Pleurx drainage kit is a fluid drainage system that consists of vacuum bottles and an indwelling catheter to help patients empty fluid safely, comfortably and in the most effective way possible. Since the drainage system can be used at home, it has greatly reduced your visits to the hospital for paracentesis or thoracentesis.

The pleurx procedure of draining fluid is simple considering you have to be taught by your doctor, on how to handle the PleurX drainage bottles. But basically, all you have to do is to connect the tip of the catheter to the drainage line. Then, the vacuum bottle will automatically suck and drain out the fluid, which passes through the catheter.

At the surface of the abdomen or chest cavity is a PleurX catheter extension that must be covered with a protective dressing anytime it’s not in use. This is very important as it keeps the area off infection and limits visibility from other people. In addition, doctors advise on the proper use of the catheter and immediate removal of the system when they no longer serve any purpose.

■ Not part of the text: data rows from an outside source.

Definition sendRequestLog (E : Env) (socket : option nat) (tunnelId publicUrl : string)
    (requestMessage : RequestMessage.t) (statusCode responseTime : Z)
    (errorMessage : option string) : M unit :=
  if negb (Js.truthy tunnelId) then mret tt
  else
    logMessage ← createMessage E REQUEST_LOG
      (RequestLogPayload
         (requestLog tunnelId publicUrl requestMessage statusCode responseTime
            errorMessage));
    emit socket "message" logMessage.

Definition sendConnectMessage (E : Env) (options : TunnelClientOptions.t)
    (socket : option nat) : M unit :=
  connectMessage ← createMessage E CONNECT
    (ConnectPayload (TunnelClientOptions.token options)
       (Some (TunnelClientOptions.subdomain options))
       (AGENT_VERSION E)
       (Some (TunnelClientOptions.localPort options))
       (Some 0%Z));
  emit socket "message" connectMessage.

(** [fixPublicUrl].  No operation of the body throws on string arguments, so
    the [catch] branch is not reachable. *)
Definition fixPublicUrl (url subdomain : string) (options : TunnelClientOptions.t)
  : string :=
  if Js.test_localhost url then url
  else
    let fixedUrl := Js.stripTrailingPort (Js.stripTldPorts url) in
    let serverDomain := Js.matchServer (TunnelClientOptions.serverUrl options) in
    let fixedUrl :=
      match serverDomain with
      | Some d =>
          if Js.truthy d && Js.truthy subdomain && negb (Js.includes fixedUrl d)
          then
            let protocol :=
              if Js.startsWith (TunnelClientOptions.serverUrl options) "https://"
              then "https://" else "http://" in
            protocol +:+ subdomain +:+ d
          else fixedUrl
      | None => fixedUrl
      end in
    Js.forceHttps fixedUrl.

End Utils.

(** ** [services/http-proxy.service.ts] *)

Module HttpProxy.

Definition excludeHeaders : list string :=
  ["host"; "connection"; "transfer-encoding"; "content-length"].

Definition excluded (key : string) : bool :=
  bool_decide (Js.toLowerCase key ∈ excludeHeaders).

Definition filterHeaders (headers : Headers) : Headers :=
  filter (fun kv => excluded (fst kv) = false) headers.

(** The argument of the [axios] call. *)
Definition requestConfig (this : HttpProxyObject.t) (request : ProxyRequest.t)
  : AxiosRequestConfig.t :=
  let queryString :=
    if Js.truthy (ProxyRequest.query request)
    then "?" +:+ ProxyRequest.query request else "" in
  let url :=
    "http://localhost:" +:+ pretty (HttpProxyObject.localPort this)
      +:+ ProxyRequest.path request +:+ queryString in
  {| AxiosRequestConfig.method := ProxyRequest.method request;
     AxiosRequestConfig.url := url;
     AxiosRequestConfig.headers := filterHeaders (ProxyRequest.headers request);
     AxiosRequestConfig.data :=
       if (0 <? List.length (ProxyRequest.body request))%nat
       then Some (ProxyRequest.body request) else None;
     AxiosRequestConfig.responseType := "arraybuffer";
     AxiosRequestConfig.maxRedirects := 0 |}.

(** The [catch] branch: what is thrown to the caller. *)
Definition mapError (this : HttpProxyObject.t) (error : Thrown) : Thrown :=
  match error with
  | AxiosError (Some code) _ =>
      if String.eqb code "ECONNREFUSED" then
        PlainError ("Cannot connect to local service on port "
                      +:+ pretty (HttpProxyObject.localPort this)
                      +:+ ". Is your service running?")
      else if String.eqb code "ETIMEDOUT" || String.eqb code "ECONNABORTED" then
        PlainError "Request to local service timed out"
      else error
  | _ => error
  end.

(** [forwardRequest]: [inl] is a thrown value, [inr] the returned record. *)
Definition forwardRequest (E : Env) (this : HttpProxyObject.t) (request : ProxyRequest.t)
  : M (Thrown + ProxyResponse.t) :=
  response ← callAxios E (requestConfig this request);
  match response with
  | Responded status statusText _ data =>
      mret (inr {| ProxyResponse.statusCode := status;
                   ProxyResponse.statusMessage := statusText;
                   ProxyResponse.headers := filterHeaders (ProxyRequest.headers request);
                   ProxyResponse.body := data |})
  | Threw error => mret (inl (mapError this error))
  end.

End HttpProxy.

(** ** [services/message-handler.service.ts] *)

Module MessageHandlerService.

(** The constructor. *)
Definition new (socket : nat) (options : TunnelClientOptions.t) : Handler.t :=
  {| Handler.socket := socket; Handler.options := options;
     Handler.isConnected := false; Handler.shouldReconnect := true;
     Handler.tunnelId := None; Handler.subdomain := None; Handler.publicUrl := None;
     Handler.httpProxy :=
       Some {| HttpProxyObject.localPort := TunnelClientOptions.localPort options |};
     Handler.heartbeatInterval := None; Handler.reconnectTimeout := None;
     Handler.localServicePingInterval := None |}.

Definition getIsConnected : M bool := this ← getSelf; mret (Handler.isConnected this).

Definition setIsConnected (connected : bool) : M unit :=
  modifySelf (Handler.set_isConnected connected).

Definition updateSocket (socket : nat) : M unit :=
  modifySelf (Handler.set_socket socket).

(** Truthiness of a [string | null] field. *)
Definition truthyField (x : option string) : bool :=
  match x with
  | Some s => Js.truthy s
  | None => false
  end.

However, while you are considering several treatment options for malignant ascites or pleural effusions, it’s important you consult with your doctor to find out if this system is appropriate for you. A procedure that that can also be done on outpatients. When draining fluid from the abdomen, you are limited to 2,000 mL per drainage. This is to avoid issues such as hypotension, ascites leakage, protein depletion among others potential complications. On the other hand, fluid drainage from your chest is limited to 1,000 mL as it also attracts similar complications as those experienced in the abdomen including pneumothorax, circulatory collapse and re-expansion pulmonary edema. Finally, the new features being added in pleurX catheter are designed to make it easier and safe to use for clinicians and patients.